My inadvertent choice of that concert was a stroke of fortune, because it ignited such a wild blaze of interest in the art that I’ve been a Carnatic obsessive ever since. Krishna is always a magnetic performer. His voice is strong and sure, his diction is cleaver-sharp, and his energy is boundless. On stage, he does not request your attention, he demands it. During those three hours, Krishna was in particularly splendid fettle. In the years that followed, I often wondered if the concert imprinted itself upon me so deeply only because it was my first. Then I found a recording of it, played it back with some trepidation, and reassured myself of just how marvellous it was.

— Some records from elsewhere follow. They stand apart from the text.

(* ===== verification/DatabaseRefine.v ===== *)
(** A [Database] refines a finite map: sequences of writes, reads, restarts
    and crashes. *)

From S2P Require Import Prelude Bytes Float LogRecord Logger Format Bloom Index.
From S2P Require Import SSTable SSTableSpec Heap Merge MergeSpec Database DatabaseSpec.

(** * The abstract map *)

Definition apply_command (m : gmap str Value) (c : Command) : gmap str Value :=
  match c with
  | Set_ k v => <[k := v]> m
  | Delete k => base.delete k m
  end.

(** [Database::insert] and [Database::delete]. *)
Definition write `{F64Text} `{F64Math} `{Xxh3} (c : Command) : M Database () :=
  match c with
  | Set_ k v => insert k v
  | Delete k => delete k
  end.

Definition run_commands `{F64Text} `{F64Math} `{Xxh3} (cs : list Command) : M Database () :=
  for_each cs write.

Section refine.
Context `{HT : F64Text} `{HM : F64Math} `{HX : Xxh3}
  `{!F64TextLaws HT} `{!F64MathLaws HM} `{!BloomDims}.

(** The bytes a command adds at most. *)
Definition command_weight (c : Command) : nat :=
  entry_weight (command_key c, command_entry c).
Definition commands_weight (cs : list Command) : nat := sum_list_with command_weight cs.

(** [d] holds the map [m]; it has used at most [W] bytes of entries and [N]
    table ids. *)
Definition db_rel (d : Database) (m : gmap str Value) (W : nat) (N : Z) : Prop :=
  ∃ cs tbls, db_inv d cs tbls ∧
    (∀ k, view (data d) tbls k ≫= entry_value = m !! k) ∧
    mem_weight (data d) + tables_weight tbls ≤ W ∧
    (next_sstable_id d ≤ N)%Z ∧ (Z.of_nat (length cs) ≤ N)%Z ∧
    (2 ≤ sstable_threshold d → recent tbls).

Lemma db_rel_get d m W N k : db_rel d m W N → get k d = (Ok (m !! k), d).
Proof using All.
  intros (cs & tbls & Hd & Hv & _). by rewrite (get_ok d tbls k (db_inv_tables _ _ _ Hd)), Hv.
Qed.

Lemma write_eq c :
  write c = (zoom log (Logger.log c);;
             modify (λ d, d <| data := <[command_key c := command_entry c]> (data d) |>);;
             maybe_flush;; maybe_compact).
Proof using Type. by destruct c. Qed.

(** The state between the write to the log and the memtable and the flush. *)
Lemma logged_inv d cs tbls c l :
  db_inv d cs tbls → wal_ok l (cs ++ [c]) →
  db_inv (d <| log := l |> <| data := <[command_key c := command_entry c]> (data d) |>)
    (cs ++ [c]) tbls.
Proof using Type.
  intros [] Hl. split; try done. cbn. rewrite foldl_app. cbn.
  rewrite replay_insert. by f_equal.
Qed.

Lemma write_ok c d m W N :
  db_rel d m W N → command_ok c →
  (Z.of_nat (W + command_weight c) ≤ 2 ^ 60)%Z →
  (N + Z.of_nat (length (leveled_sstable d)) ≤ u32_max)%Z →
  ∃ d', write c d = (Ok (), d') ∧
    db_rel d' (apply_command m c) (W + command_weight c)
      (N + Z.of_nat (length (leveled_sstable d))) ∧
    length (leveled_sstable d') = length (leveled_sstable d) ∧
    sstable_threshold d' = sstable_threshold d.
Proof using All.
  intros (cs & tbls & Hd & Hv & Hw & Hn & Hcs & Hr) Hc HW HN.
  pose proof (Forall2_length _ _ _ (di_tables _ _ _ Hd)) as Hlev.
  assert (Hpos : length tbls ≠ 0) by (pose proof (di_levels _ _ _ Hd); by destruct tbls).
  pose proof (di_next _ _ _ Hd) as Hn0. unfold u32_max in *.
  destruct (log_ok c cs (log d) (di_wal _ _ _ Hd) Hc) as (l & El & Hl);
    [unfold u64_max; lia|].
  pose proof (logged_inv _ _ _ _ _ Hd Hl) as Hd1.
  pose proof (mem_weight_insert (data d) (command_key c) (command_entry c)) as Hmw.
  fold (command_weight c) in Hmw.
  match type of Hd1 with db_inv ?s _ _ => set (d1 := s) in * end.
  assert (Hdata : data d1 = <[command_key c := command_entry c]> (data d)) by done.
  change (next_sstable_id d) with (next_sstable_id d1) in *.
  destruct (maybe_flush_ok d1 _ _ Hd1) as (d2 & cs2 & t2 & E2 & S2 & R2);
    [rewrite Hdata; lia|unfold u32_max; lia|].
  pose proof (ds_weight _ _ _ _ _ _ _ S2) as Hw2. pose proof (ds_next _ _ _ _ _ _ _ S2) as Hn2.
  pose proof (ds_levels _ _ _ _ _ _ _ S2) as Hl2. rewrite Hdata in Hw2.
  destruct (maybe_compact_ok d2 cs2 t2) as (d3 & t3 & E3 & S3 & R3);
    [apply S2|lia|unfold u32_max; lia|].
  pose proof (db_step_trans _ _ _ _ _ _ _ _ _ _ _ S2 S3) as S.
  exists d3. split; [|split; [|split]].
  - rewrite write_eq. erewrite bind_Ok by (apply zoom_Ok; exact El).
    erewrite bind_Ok by done. fold d1. erewrite bind_Ok by exact E2. exact E3.
  - exists cs2, t3. destruct S as [Hinv Hview Hwt Hnx Hlg Hlv Hthr _]. rewrite Hdata in *.
    split_and!; [done| |lia|lia| |].
    + intros k. rewrite Hview. unfold view.
      destruct (decide (command_key c = k)) as [<-|Hne].
      * rewrite lookup_insert_eq. destruct c; cbn; by rewrite ?lookup_insert_eq, ?lookup_delete_eq.
      * rewrite lookup_insert_ne by done.
        change (view (data d) tbls k ≫= entry_value = apply_command m c !! k).
        rewrite Hv. destruct c; cbn in *; by rewrite ?lookup_insert_ne, ?lookup_delete_ne.
    + rewrite length_app in Hlg. cbn in Hlg. lia.
    + intros H2. rewrite Hthr in H2. apply R3; [by rewrite (ds_sstable_threshold _ _ _ _ _ _ _ S2)|].
      apply R2, Hr. done.
  - pose proof (ds_inv _ _ _ _ _ _ _ S) as Hd3.
    pose proof (Forall2_length _ _ _ (di_tables _ _ _ Hd3)).
    pose proof (ds_levels _ _ _ _ _ _ _ S). lia.
  - by destruct S.
Qed.

Lemma run_commands_ok cs d m W N :
  db_rel d m W N → Forall command_ok cs →
  (Z.of_nat (W + commands_weight cs) ≤ 2 ^ 60)%Z →
  (N + Z.of_nat (length cs * length (leveled_sstable d)) ≤ u32_max)%Z →
  ∃ d', run_commands cs d = (Ok (), d') ∧
    db_rel d' (foldl apply_command m cs) (W + commands_weight cs)
      (N + Z.of_nat (length cs * length (leveled_sstable d))) ∧
    sstable_threshold d' = sstable_threshold d.
Proof using All.
  intros Hd Hcs. revert d m W N Hd.
  induction Hcs as [|c cs Hc _ IH]; intros d m W N Hd HW HN.
  { exists d. unfold commands_weight. cbn. by rewrite Nat.add_0_r, Z.add_0_r. }
  cbn [length Nat.mul] in *. unfold commands_weight in *. cbn [sum_list_with] in *.
  destruct (write_ok c d m W N Hd Hc) as (d1 & E1 & H1 & L1 & T1); [lia..|].
  destruct (IH d1 _ _ _ H1) as (d2 & E2 & H2 & T2); [lia|rewrite L1; lia|].
  exists d2. split; [unfold run_commands; cbn [for_each]; by erewrite bind_Ok by exact E1|].
  split; [|congruence]. rewrite L1 in H2. cbn [foldl].
  replace (W + (command_weight c + sum_list_with command_weight cs))
    with (W + command_weight c + sum_list_with command_weight cs) by lia.
  by rewrite Nat2Z.inj_add, Z.add_assoc.
Qed.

Slowly and meditatively, Krishna sang a song in the raga Kedaram, and then another in Devagandhari, his voice bending to his every thought. He gave us an alapana—an improvisatory essay—of the raga Harikambhoji, so sweet and clean that it still defines the raga for me. Two or three times over the course of the concert, he let loose his trademark sallies of improvised swaras, individual notes that tumbled after each other in a torrent, as if some mighty dam had been breached. There was even a flare of his famed irascibility. Just as he began on the mangalam, the standard finale, some members in the audience rose to leave. This is, unfortunately, common practice in most concerts, but Krishna interrupted himself. “The mangalam will take 30 seconds,” he scolded in Tamil. “I don’t think anybody is in that much of a hurry to leave. Sit down! Thank you.” Everybody sat back down.